- **Exercise brief**:
Go through the lines below, tally those that include the word "length", and give only the tally.

- **Source material**:
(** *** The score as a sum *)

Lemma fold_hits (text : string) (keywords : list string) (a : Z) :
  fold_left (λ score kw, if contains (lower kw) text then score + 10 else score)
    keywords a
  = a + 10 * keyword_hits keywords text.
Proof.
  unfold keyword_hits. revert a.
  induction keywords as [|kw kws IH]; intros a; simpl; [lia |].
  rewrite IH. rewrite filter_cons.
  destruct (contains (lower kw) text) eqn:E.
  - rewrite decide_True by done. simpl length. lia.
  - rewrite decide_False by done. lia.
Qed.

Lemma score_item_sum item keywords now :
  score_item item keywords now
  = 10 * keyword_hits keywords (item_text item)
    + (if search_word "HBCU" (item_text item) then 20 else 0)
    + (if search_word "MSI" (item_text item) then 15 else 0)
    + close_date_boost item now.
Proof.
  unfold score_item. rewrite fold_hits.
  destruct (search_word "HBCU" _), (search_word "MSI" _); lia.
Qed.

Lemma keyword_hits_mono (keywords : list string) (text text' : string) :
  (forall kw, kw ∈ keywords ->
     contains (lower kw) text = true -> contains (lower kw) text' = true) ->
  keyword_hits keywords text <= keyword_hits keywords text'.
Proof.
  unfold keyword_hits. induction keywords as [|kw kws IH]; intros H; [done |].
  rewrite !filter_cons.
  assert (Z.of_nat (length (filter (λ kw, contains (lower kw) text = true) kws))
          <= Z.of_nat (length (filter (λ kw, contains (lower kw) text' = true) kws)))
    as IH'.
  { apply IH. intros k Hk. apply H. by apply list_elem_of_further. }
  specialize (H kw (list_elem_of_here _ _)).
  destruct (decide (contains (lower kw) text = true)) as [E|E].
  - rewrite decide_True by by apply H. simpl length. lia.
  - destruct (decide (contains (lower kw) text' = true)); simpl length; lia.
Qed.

- **Written solution**:
5